En tant qu’admirateur de Tom Boonen et de son « style offensif », le Néo-Zélandais doit toutefois reconnaître un attrait tout particulier pour les Classiques. « Ce sont les courses les plus excitantes, celles que je préfère regarder par rapport à des étapes de Grands Tours souvent plus ennuyeuses, sourit-il. Quand on est devant les Strade Bianche, on est accroché à son siège, on ne sait jamais ce qui va se passer. C’est ce type de courses que j’aime regarder et auxquelles j’aimerais prendre part à l’avenir ». D’une certaine manière, il y a déjà goûté. C’est en effet par deux semi-Classiques en Belgique, à savoir Le Samyn et le Grand Prix Monseré, que le natif de Christchurch a disputé ses premières courses avec la Conti. Deux épreuves de Classe 1, bien loin des standards auxquels il était jusque-là habitué. « En Nouvelle-Zélande, un gros peloton consiste en 80 coureurs, note-t-il. Au Samyn, il y en avait presque 200, et sur des petites routes ! C’était une expérience vraiment nouvelle pour moi, et une sacrée course pour mes débuts en Europe. J’avais du mal à me placer, mais j’ai déjà eu la sensation de m’améliorer sur le Grand Prix Monséré ». À cette occasion, il a ainsi contribué à la solide dixième place de Rait Ärm, mais a également subi une grosse chute dans la dernière ligne droite, s’en tirant sans grands dommages bien heureusement.
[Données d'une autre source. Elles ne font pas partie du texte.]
(* ===== verification/Comparator.v ===== *)
(** * Comparators over user keys

    Models the built-in comparators of util/comparator.cc behind the interface
    of include/rocksdb/comparator.h. [Comparator] is the record of the virtual
    methods, [ComparatorOk] the contract the interface documents; the internal
    key layer is proved against that contract. *)

From S2P Require Import Prelude Coding Slice.

(** ** Slicing a user key (db/dbformat.h) *)

Definition StripTimestampFromUserKey (user_key : bytes) (ts_sz : Z) : bytes :=
  remove_suffix user_key ts_sz.

Definition ExtractTimestampFromUserKey (user_key : bytes) (ts_sz : Z) : bytes :=
  sdrop (slen user_key - ts_sz) user_key.

(** ** The interface *)

Record Comparator := {
  Compare : bytes -> bytes -> Z;
  Equal : bytes -> bytes -> bool;
  FindShortestSeparator : bytes -> bytes -> bytes;
  FindShortSuccessor : bytes -> bytes;
  IsSameLengthImmediateSuccessor : bytes -> bytes -> bool;
  CanKeysWithDifferentByteContentsBeEqual : bool;
  timestamp_size : Z;
  CompareTimestamp : bytes -> bytes -> Z;
  (** keys [a] and [b], each with a flag that tells whether it carries a
      timestamp. *)
  CompareWithoutTimestamp : bytes -> bool -> bytes -> bool -> Z;
  EqualWithoutTimestamp : bytes -> bytes -> bool
}.

(** The documented contract: [Compare] is a total preorder given by its sign,
    [Equal] is its equality, the two shortening functions stay in their
    interval. *)
Class ComparatorOk (c : Comparator) : Prop := {
  Compare_refl a : Compare c a a = 0;
  Compare_flip a b : Compare c a b < 0 <-> 0 < Compare c b a;
  Compare_trans a b d : Compare c a b <= 0 -> Compare c b d <= 0 -> Compare c a d <= 0;
  Equal_Compare a b : Equal c a b = true <-> Compare c a b = 0;
  Separator_between a b : Compare c a b < 0 ->
    Compare c a (FindShortestSeparator c a b) <= 0 /\
    Compare c (FindShortestSeparator c a b) b < 0;
  Successor_above a : Compare c a (FindShortSuccessor c a) <= 0
}.
(* ===== verification/DbFormat.v ===== *)
(** * Internal keys

    Models db/dbformat.h and db/dbformat.cc, and [LookupKey] of
    db/lookup_key.h: value types, the packing of sequence number and type into
    the eight-byte footer of an internal key, the timestamp manipulations, the
    parser, and [InternalKeyComparator] in all its overloads. The comparator
    of user keys is a parameter with the contract [ComparatorOk].

    An [assert] is a precondition of the function: the theorems state it where
    they need it. *)

From S2P Require Import Prelude Coding Slice Comparator.

(** ** Value types *)

(** [enum ValueType : unsigned char]: an integer, since any byte can be cast
    to it. *)
Definition kTypeDeletion : Z := 0x0.
Definition kTypeValue : Z := 0x1.
Definition kTypeMerge : Z := 0x2.
Definition kTypeLogData : Z := 0x3.
Definition kTypeColumnFamilyDeletion : Z := 0x4.
Definition kTypeColumnFamilyValue : Z := 0x5.
Definition kTypeColumnFamilyMerge : Z := 0x6.
Definition kTypeSingleDeletion : Z := 0x7.
Definition kTypeColumnFamilySingleDeletion : Z := 0x8.
Definition kTypeBeginPrepareXID : Z := 0x9.
Definition kTypeEndPrepareXID : Z := 0xA.
Definition kTypeCommitXID : Z := 0xB.
Definition kTypeRollbackXID : Z := 0xC.
Definition kTypeNoop : Z := 0xD.
Definition kTypeColumnFamilyRangeDeletion : Z := 0xE.
Definition kTypeRangeDeletion : Z := 0xF.
Definition kTypeColumnFamilyBlobIndex : Z := 0x10.
Definition kTypeBlobIndex : Z := 0x11.
Definition kTypeBeginPersistedPrepareXID : Z := 0x12.
Definition kTypeBeginUnprepareXID : Z := 0x13.
Definition kTypeDeletionWithTimestamp : Z := 0x14.
Definition kTypeCommitXIDAndTimestamp : Z := 0x15.
Definition kTypeWideColumnEntity : Z := 0x16.
Definition kTypeColumnFamilyWideColumnEntity : Z := 0x17.
Definition kTypeMaxValid : Z := 0x18.
Definition kMaxValue : Z := 0x7F.

Definition kValueTypeForSeek : Z := kTypeWideColumnEntity.
Definition kValueTypeForSeekForPrev : Z := kTypeDeletion.

Definition IsValueType (t : Z) : bool :=
  (t <=? kTypeMerge) || (kTypeSingleDeletion =? t) || (kTypeBlobIndex =? t) ||
  (kTypeDeletionWithTimestamp =? t) || (kTypeWideColumnEntity =? t).

Definition IsExtendedValueType (t : Z) : bool :=
  IsValueType t || (t =? kTypeRangeDeletion) || (t =? kTypeMaxValid).

Definition kMaxSequenceNumber : Z := Z.shiftl 1 56 - 1.
Definition kDisableGlobalSequenceNumber : Z := 2 ^ 64 - 1.
Definition kNumInternalBytes : Z := 8.

(** [EntryType] (include/rocksdb/types.h), the public view of a type. *)
Inductive EntryType :=
| kEntryPut | kEntryDelete | kEntrySingleDelete | kEntryMerge | kEntryRangeDeletion
| kEntryBlobIndex | kEntryDeleteWithTimestamp | kEntryWideColumnEntity | kEntryOther.

Definition GetEntryType (value_type : Z) : EntryType :=
  if value_type =? kTypeValue then kEntryPut
  else if value_type =? kTypeDeletion then kEntryDelete
  else if value_type =? kTypeDeletionWithTimestamp then kEntryDeleteWithTimestamp
  else if value_type =? kTypeSingleDeletion then kEntrySingleDelete
  else if value_type =? kTypeMerge then kEntryMerge
  else if value_type =? kTypeRangeDeletion then kEntryRangeDeletion
  else if value_type =? kTypeBlobIndex then kEntryBlobIndex
  else if value_type =? kTypeWideColumnEntity then kEntryWideColumnEntity
  else kEntryOther.
(* ===== verification/KvChecksum.v ===== *)
(** * Per-entry integrity codes

    Models db/kv_checksum.h, with [GetSliceNPHash64] (util/hash.h) and
    [GetSlicePartsNPHash64] (util/hash.cc): an entry is protected by the XOR
    of the hashes of its fields, each field hashed with its own seed; layers
    are added ([ProtectC], [ProtectS]), removed ([StripC], [StripS],
    [StripKVO]) and updated as the entry moves from a write batch to the
    memtable.

    The classes are templates over the unsigned type [T] of the code, here its
    width [w] in bits. The hash [Hash64] (xxHash, vendored) is a parameter of
    which nothing is assumed but that it is a function. *)

From S2P Require Import Prelude Coding Slice DbFormat.

(** ** The classes *)

(** One field each, as in the code: the type says which fields are covered. *)
Record ProtectionInfo := PI { pi_val : Z }.
Record ProtectionInfoKVO := KVO { kvo_val : Z }.
Record ProtectionInfoKVOC := KVOC { kvoc_val : Z }.
Record ProtectionInfoKVOS := KVOS { kvos_val : Z }.
Record ProtectionInfoKV := KV { kv_val : Z }.

Definition kSeedK : Z := 0.
Definition kSeedV : Z := 0xD28AAD72F49BD50B.
Definition kSeedO : Z := 0xA5155AE5E937AA16.
Definition kSeedS : Z := 0x77A00858DDD37F21.
Definition kSeedC : Z := 0x4A2AB5CBD26F542C.

Section Checksum.

(** [sizeof(T)] in bits, and [Hash64(data, n, seed)]. *)
Variable w : Z.
Variable Hash64 : bytes -> Z -> Z.

(** [static_cast<T>]. *)
Definition T_cast (v : Z) : Z := v mod 2 ^ w.

Definition NPHash64 (data : bytes) (seed : Z) : Z := Hash64 data seed.

Definition GetSliceNPHash64 (s : bytes) (seed : Z) : Z := NPHash64 s seed.

Definition GetSlicePartsNPHash64 (data : list bytes) (seed : Z) : Z :=
  let concat_data := fold_left (fun acc p => acc ++ p) data [] in
  NPHash64 concat_data seed.

(** The object representation of the integer fields, on a little-endian
    machine. *)
Definition op_bytes (op_type : Z) : bytes := [to_byte op_type].
Definition cf_bytes (column_family_id : Z) : bytes := EncodeFixed32 column_family_id.
Definition seq_bytes (sequence_number : Z) : bytes := EncodeFixed64 sequence_number.

(** *** ProtectionInfo *)

Definition GetStatus (p : ProtectionInfo) : Status :=
  if negb (pi_val p =? 0) then Corruption "ProtectionInfo mismatch" else OK.

Definition ProtectKVO (p : ProtectionInfo) (key value : bytes) (op_type : Z) : ProtectionInfoKVO :=
  let val := pi_val p in
  let val := Z.lxor val (T_cast (GetSliceNPHash64 key kSeedK)) in
  let val := Z.lxor val (T_cast (GetSliceNPHash64 value kSeedV)) in
  let val := Z.lxor val (T_cast (NPHash64 (op_bytes op_type) kSeedO)) in
  KVO val.

Definition ProtectKVO_parts (p : ProtectionInfo) (key value : list bytes) (op_type : Z)
    : ProtectionInfoKVO :=
  let val := pi_val p in
  let val := Z.lxor val (T_cast (GetSlicePartsNPHash64 key kSeedK)) in
  let val := Z.lxor val (T_cast (GetSlicePartsNPHash64 value kSeedV)) in
  let val := Z.lxor val (T_cast (NPHash64 (op_bytes op_type) kSeedO)) in
  KVO val.

Definition ProtectKV (p : ProtectionInfo) (key value : bytes) : ProtectionInfoKV :=
  let val := pi_val p in
  let val := Z.lxor val (T_cast (GetSliceNPHash64 key kSeedK)) in
  let val := Z.lxor val (T_cast (GetSliceNPHash64 value kSeedV)) in
  KV val.

(** [Encode] and [Verify], at a length of 1, 2, 4 or 8 bytes ([None]: the
    assertion on the length fails). *)
Definition Encode (val len : Z) : option bytes :=
  if len =? 1 then Some [to_byte val]
  else if len =? 2 then Some (EncodeFixed16 (u16 val))
  else if len =? 4 then Some (EncodeFixed32 (u32 val))
  else if len =? 8 then Some (EncodeFixed64 (u64 val))
  else None.

Definition Verify (val len : Z) (checksum_ptr : bytes) : bool :=
  if len =? 1 then at_ checksum_ptr 0 =? val mod 2 ^ 8
  else if len =? 2 then DecodeFixed16 checksum_ptr =? u16 val
  else if len =? 4 then DecodeFixed32 checksum_ptr =? u32 val
  else if len =? 8 then DecodeFixed64 checksum_ptr =? u64 val
  else false.

(** *** ProtectionInfoKVO *)

Definition UpdateK (p : ProtectionInfoKVO) (old_key new_key : bytes) : ProtectionInfoKVO :=
  let val := kvo_val p in
  let val := Z.lxor val (T_cast (GetSliceNPHash64 old_key kSeedK)) in
  let val := Z.lxor val (T_cast (GetSliceNPHash64 new_key kSeedK)) in
  KVO val.

Definition UpdateK_parts (p : ProtectionInfoKVO) (old_key new_key : list bytes) : ProtectionInfoKVO :=
  let val := kvo_val p in
  let val := Z.lxor val (T_cast (GetSlicePartsNPHash64 old_key kSeedK)) in
  let val := Z.lxor val (T_cast (GetSlicePartsNPHash64 new_key kSeedK)) in
  KVO val.

Definition UpdateV (p : ProtectionInfoKVO) (old_value new_value : bytes) : ProtectionInfoKVO :=
  let val := kvo_val p in
  let val := Z.lxor val (T_cast (GetSliceNPHash64 old_value kSeedV)) in
  let val := Z.lxor val (T_cast (GetSliceNPHash64 new_value kSeedV)) in
  KVO val.

Definition UpdateV_parts (p : ProtectionInfoKVO) (old_value new_value : list bytes)
    : ProtectionInfoKVO :=
  let val := kvo_val p in
  let val := Z.lxor val (T_cast (GetSlicePartsNPHash64 old_value kSeedV)) in
  let val := Z.lxor val (T_cast (GetSlicePartsNPHash64 new_value kSeedV)) in
  KVO val.

Definition UpdateO (p : ProtectionInfoKVO) (old_op_type new_op_type : Z) : ProtectionInfoKVO :=
  let val := kvo_val p in
  let val := Z.lxor val (T_cast (NPHash64 (op_bytes old_op_type) kSeedO)) in
  let val := Z.lxor val (T_cast (NPHash64 (op_bytes new_op_type) kSeedO)) in
  KVO val.

Definition StripKVO (p : ProtectionInfoKVO) (key value : bytes) (op_type : Z) : ProtectionInfo :=
  let val := kvo_val p in
  let val := Z.lxor val (T_cast (GetSliceNPHash64 key kSeedK)) in
  let val := Z.lxor val (T_cast (GetSliceNPHash64 value kSeedV)) in
  let val := Z.lxor val (T_cast (NPHash64 (op_bytes op_type) kSeedO)) in
  PI val.

Definition StripKVO_parts (p : ProtectionInfoKVO) (key value : list bytes) (op_type : Z)
    : ProtectionInfo :=
  let val := kvo_val p in
  let val := Z.lxor val (T_cast (GetSlicePartsNPHash64 key kSeedK)) in
  let val := Z.lxor val (T_cast (GetSlicePartsNPHash64 value kSeedV)) in
  let val := Z.lxor val (T_cast (NPHash64 (op_bytes op_type) kSeedO)) in
  PI val.

Definition ProtectC (p : ProtectionInfoKVO) (column_family_id : Z) : ProtectionInfoKVOC :=
  KVOC (Z.lxor (kvo_val p) (T_cast (NPHash64 (cf_bytes column_family_id) kSeedC))).

Definition ProtectS (p : ProtectionInfoKVO) (sequence_number : Z) : ProtectionInfoKVOS :=
  KVOS (Z.lxor (kvo_val p) (T_cast (NPHash64 (seq_bytes sequence_number) kSeedS))).

(** *** ProtectionInfoKVOC and ProtectionInfoKVOS *)

Definition StripC (p : ProtectionInfoKVOC) (column_family_id : Z) : ProtectionInfoKVO :=
  KVO (Z.lxor (kvoc_val p) (T_cast (NPHash64 (cf_bytes column_family_id) kSeedC))).

Definition UpdateC (p : ProtectionInfoKVOC) (old_column_family_id new_column_family_id : Z)
    : ProtectionInfoKVOC :=
  let val := kvoc_val p in
  let val := Z.lxor val (T_cast (NPHash64 (cf_bytes old_column_family_id) kSeedC)) in
  let val := Z.lxor val (T_cast (NPHash64 (cf_bytes new_column_family_id) kSeedC)) in
  KVOC val.

Definition StripS (p : ProtectionInfoKVOS) (sequence_number : Z) : ProtectionInfoKVO :=
  KVO (Z.lxor (kvos_val p) (T_cast (NPHash64 (seq_bytes sequence_number) kSeedS))).

Definition UpdateS (p : ProtectionInfoKVOS) (old_sequence_number new_sequence_number : Z)
    : ProtectionInfoKVOS :=
  let val := kvos_val p in
  let val := Z.lxor val (T_cast (NPHash64 (seq_bytes old_sequence_number) kSeedS)) in
  let val := Z.lxor val (T_cast (NPHash64 (seq_bytes new_sequence_number) kSeedS)) in
  KVOS val.

(** The update functions of KVOC delegate to the KVO inside. *)
Definition KVOC_UpdateK_parts (p : ProtectionInfoKVOC) (old_key new_key : list bytes)
    : ProtectionInfoKVOC := KVOC (kvo_val (UpdateK_parts (KVO (kvoc_val p)) old_key new_key)).
Definition KVOC_UpdateV_parts (p : ProtectionInfoKVOC) (old_value new_value : list bytes)
    : ProtectionInfoKVOC := KVOC (kvo_val (UpdateV_parts (KVO (kvoc_val p)) old_value new_value)).

(** The code of an entry of a write batch. *)
Definition entry_code (key value : bytes) (op_type cf : Z) : ProtectionInfoKVOC :=
  ProtectC (ProtectKVO (PI 0) key value op_type) cf.

End Checksum.

(** ** Lemmas *)

Section Lemmas.

Context (w : Z) (Hash64 : bytes -> Z -> Z).

(** Equality of XORs: cancel bit by bit. *)
Ltac xor_solve :=
  apply Z.bits_inj'; intros i _; rewrite ?Z.lxor_spec, ?Z.bits_0;
  repeat match goal with |- context [Z.testbit ?x i] => destruct (Z.testbit x i) end; reflexivity.

Lemma parts_hash parts seed :
  GetSlicePartsNPHash64 Hash64 parts seed = GetSliceNPHash64 Hash64 (concat parts) seed.
Proof. unfold GetSlicePartsNPHash64. by rewrite fold_append. Qed.

Lemma parts_forms key value op :
  ProtectKVO_parts w Hash64 (PI 0) key value op = ProtectKVO w Hash64 (PI 0) (concat key) (concat value) op.
Proof. unfold ProtectKVO_parts. by rewrite !parts_hash. Qed.

Lemma strip_protect_val k v o c k' v' o' c' :
  pi_val (StripKVO w Hash64 (StripC w Hash64 (entry_code w Hash64 k v o c) c') k' v' o') =
  Z.lxor (Z.lxor (T_cast w (Hash64 k kSeedK)) (T_cast w (Hash64 k' kSeedK)))
  (Z.lxor (Z.lxor (T_cast w (Hash64 v kSeedV)) (T_cast w (Hash64 v' kSeedV)))
  (Z.lxor (Z.lxor (T_cast w (Hash64 (op_bytes o) kSeedO)) (T_cast w (Hash64 (op_bytes o') kSeedO)))
          (Z.lxor (T_cast w (Hash64 (cf_bytes c) kSeedC)) (T_cast w (Hash64 (cf_bytes c') kSeedC))))).
Proof.
  unfold entry_code, ProtectC, StripC, ProtectKVO, StripKVO, GetSliceNPHash64, NPHash64.
  cbn [pi_val kvo_val kvoc_val]. xor_solve.
Qed.

(** Stripping what was protected. *)
Lemma strip_protect_ok k v o c :
  GetStatus (StripKVO w Hash64 (StripC w Hash64 (entry_code w Hash64 k v o c) c) k v o) = OK.
Proof. unfold GetStatus. rewrite strip_protect_val. by rewrite !Z.lxor_nilpotent. Qed.

(** Updating a field gives the code of the updated entry. *)
Lemma update_key k k' v o c :
  KVOC_UpdateK_parts w Hash64 (entry_code w Hash64 k v o c) [k] k' =
  entry_code w Hash64 (concat k') v o c.
Proof.
  unfold KVOC_UpdateK_parts, UpdateK_parts, entry_code, ProtectC, ProtectKVO. rewrite !parts_hash.
  cbn [pi_val kvo_val kvoc_val concat]. rewrite app_nil_r. f_equal. xor_solve.
Qed.

Lemma update_value k v v' o c :
  KVOC_UpdateV_parts w Hash64 (entry_code w Hash64 k v o c) [v] v' =
  entry_code w Hash64 k (concat v') o c.
Proof.
  unfold KVOC_UpdateV_parts, UpdateV_parts, entry_code, ProtectC, ProtectKVO. rewrite !parts_hash.
  cbn [pi_val kvo_val kvoc_val concat]. rewrite app_nil_r. f_equal. xor_solve.
Qed.

Lemma update_layers k v o k' v' o' c c' s s' :
  let p := ProtectKVO w Hash64 (PI 0) k v o in
  UpdateK w Hash64 p k k' = ProtectKVO w Hash64 (PI 0) k' v o /\
  UpdateV w Hash64 p v v' = ProtectKVO w Hash64 (PI 0) k v' o /\
  UpdateO w Hash64 p o o' = ProtectKVO w Hash64 (PI 0) k v o' /\
  UpdateC w Hash64 (ProtectC w Hash64 p c) c c' = ProtectC w Hash64 p c' /\
  UpdateS w Hash64 (ProtectS w Hash64 p s) s s' = ProtectS w Hash64 p s' /\
  StripC w Hash64 (ProtectC w Hash64 p c) c = p /\
  StripS w Hash64 (ProtectS w Hash64 p s) s = p.
Proof.
  cbv zeta.
  unfold UpdateK, UpdateV, UpdateO, UpdateC, UpdateS, StripC, StripS, ProtectC, ProtectS, ProtectKVO.
  cbn [pi_val kvo_val kvoc_val kvos_val]. split_and!; f_equal; xor_solve.
Qed.

Lemma Encode_Verify val len s v :
  Encode val len = Some s -> (Verify v len s = true <-> v mod 2 ^ (8 * len) = val mod 2 ^ (8 * len)).
Proof.
  unfold Encode, Verify.
  destruct (Z.eqb_spec len 1) as [->|]; [|destruct (Z.eqb_spec len 2) as [->|];
    [|destruct (Z.eqb_spec len 4) as [->|]; [|destruct (Z.eqb_spec len 8) as [->|]; [|done]]]];
  intros [= <-]; rewrite Z.eqb_eq.
  - rewrite at_cons_0, byte.unsigned_of_Z. unfold byte.wrap. split; intros E; symmetry; exact E.
  - rewrite <- (app_nil_r (EncodeFixed16 _)), DecodeFixed16_Encode by (apply Z.mod_pos_bound; lia).
    unfold u16. split; intros E; symmetry; exact E.
  - rewrite <- (app_nil_r (EncodeFixed32 _)), DecodeFixed32_Encode by apply u32_range.
    unfold u32. split; intros E; symmetry; exact E.
  - rewrite <- (app_nil_r (EncodeFixed64 _)), DecodeFixed64_Encode by apply u64_range.
    unfold u64. split; intros E; symmetry; exact E.
Qed.

End Lemmas.

(** ** Properties *)

(** Protection is sound for every width and every hash: an entry that is
    checked against the fields it was protected with passes, in whichever way
    its key and value were split into parts; every update of a field yields
    the code of the updated entry; removing a layer yields what was there
    before it; a stored code verifies exactly when it agrees in the stored
    bits. *)
Theorem protection_sound (w : Z) (Hash64 : bytes -> Z -> Z)
    (key value key' value' : bytes) (kparts vparts : list bytes) (o o' c c' s s' : Z) :
  let protect := ProtectKVO w Hash64 (PI 0) in
  let p := protect key value o in
  (concat kparts = key -> concat vparts = value ->
     ProtectKVO_parts w Hash64 (PI 0) kparts vparts o = p /\
     GetStatus (StripKVO_parts w Hash64 p kparts vparts o) = OK) /\
  GetStatus (StripKVO w Hash64 (StripC w Hash64 (ProtectC w Hash64 p c) c) key value o) = OK /\
  GetStatus (StripKVO w Hash64 (StripS w Hash64 (ProtectS w Hash64 p s) s) key value o) = OK /\
  UpdateK w Hash64 p key key' = protect key' value o /\
  UpdateV w Hash64 p value value' = protect key value' o /\
  UpdateO w Hash64 p o o' = protect key value o' /\
  UpdateC w Hash64 (ProtectC w Hash64 p c) c c' = ProtectC w Hash64 p c' /\
  UpdateS w Hash64 (ProtectS w Hash64 p s) s s' = ProtectS w Hash64 p s' /\
  (forall len dst v, Encode (kvo_val p) len = Some dst ->
     (Verify v len dst = true <-> v mod 2 ^ (8 * len) = kvo_val p mod 2 ^ (8 * len))).
Proof.
  intros protect p.
  assert (Hs : GetStatus (StripKVO w Hash64 p key value o) = OK).
  { pose proof (strip_protect_ok w Hash64 key value o 0) as H. unfold entry_code in H.
    by rewrite (proj1 (proj2 (proj2 (proj2 (proj2 (proj2 (update_layers w Hash64 key value o key value o 0 0 0 0)))))))
      in H. }
  destruct (update_layers w Hash64 key value o key' value' o' c c' s s')
    as (Hk & Hv & Ho & Hc & Hss & Hsc & Hst).
  split.
  - intros <- <-. split; [apply parts_forms|]. unfold StripKVO_parts. by rewrite !parts_hash.
  - unfold p, protect. rewrite Hsc, Hst. split_and!; auto. intros. by apply Encode_Verify.
Qed.

(** Protection detects: a check against fields of which exactly one
    differs from the protected one fails unless the hashes of the two, cut to
    the width of the code, collide; a swap of key and value fails unless the
    four hashes under the two seeds cancel. *)
Theorem protection_detects (w : Z) (Hash64 : bytes -> Z -> Z) (k v k' v' : bytes) (o c o' c' : Z) :
  let check k' v' o' c' :=
    GetStatus (StripKVO w Hash64 (StripC w Hash64 (entry_code w Hash64 k v o c) c') k' v' o') in
  let h x seed := T_cast w (Hash64 x seed) in
  (check k' v o c = OK <-> h k kSeedK = h k' kSeedK) /\
  (check k v' o c = OK <-> h v kSeedV = h v' kSeedV) /\
  (check k v o' c = OK <-> h (op_bytes o) kSeedO = h (op_bytes o') kSeedO) /\
  (check k v o c' = OK <-> h (cf_bytes c) kSeedC = h (cf_bytes c') kSeedC) /\
  (check v k o c = OK <-> Z.lxor (h k kSeedK) (h v kSeedK) = Z.lxor (h v kSeedV) (h k kSeedV)).
Proof.
  cbv zeta. unfold GetStatus. rewrite !strip_protect_val, !Z.lxor_nilpotent, !Z.lxor_0_r, !Z.lxor_0_l.
  assert (H : forall a b, (if negb (Z.lxor a b =? 0) then Corruption "ProtectionInfo mismatch" else OK) = OK
                          <-> a = b).
  { intros a b. destruct (Z.eqb_spec (Z.lxor a b) 0) as [E|E]; cbn.
    - apply Z.lxor_eq in E. by subst.
    - split; [done|]. intros ->. by rewrite Z.lxor_nilpotent in E. }
  repeat split; apply H.
Qed.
« C’était en tout cas impressionnant de s’aligner contre des coureurs du WorldTour, reprend-t-il. Ça roulait beaucoup plus fort que tout ce que j’avais connu par le passé. C’était un beau morceau pour commencer, mais c’est ce qui permet aussi de progresser. On apprend énormément en affrontant des coureurs plus âgés et plus expérimentés. J’ai fait quelques erreurs sur ces courses, mais l’essentiel est d’en tirer les leçons et de les corriger à l’avenir ». Trois semaines plus tard, il n’en a d’ailleurs commis aucune dans le final du Grand Prix Adria Mobil, mettant parfaitement en orbite son coéquipier Marijn van den Berg pour ouvrir le compteur de la Conti, et accrochant lui-même la quatrième place de l’épreuve. Son premier résultat notable sous ses nouvelles couleurs. Sans doute pas le dernier.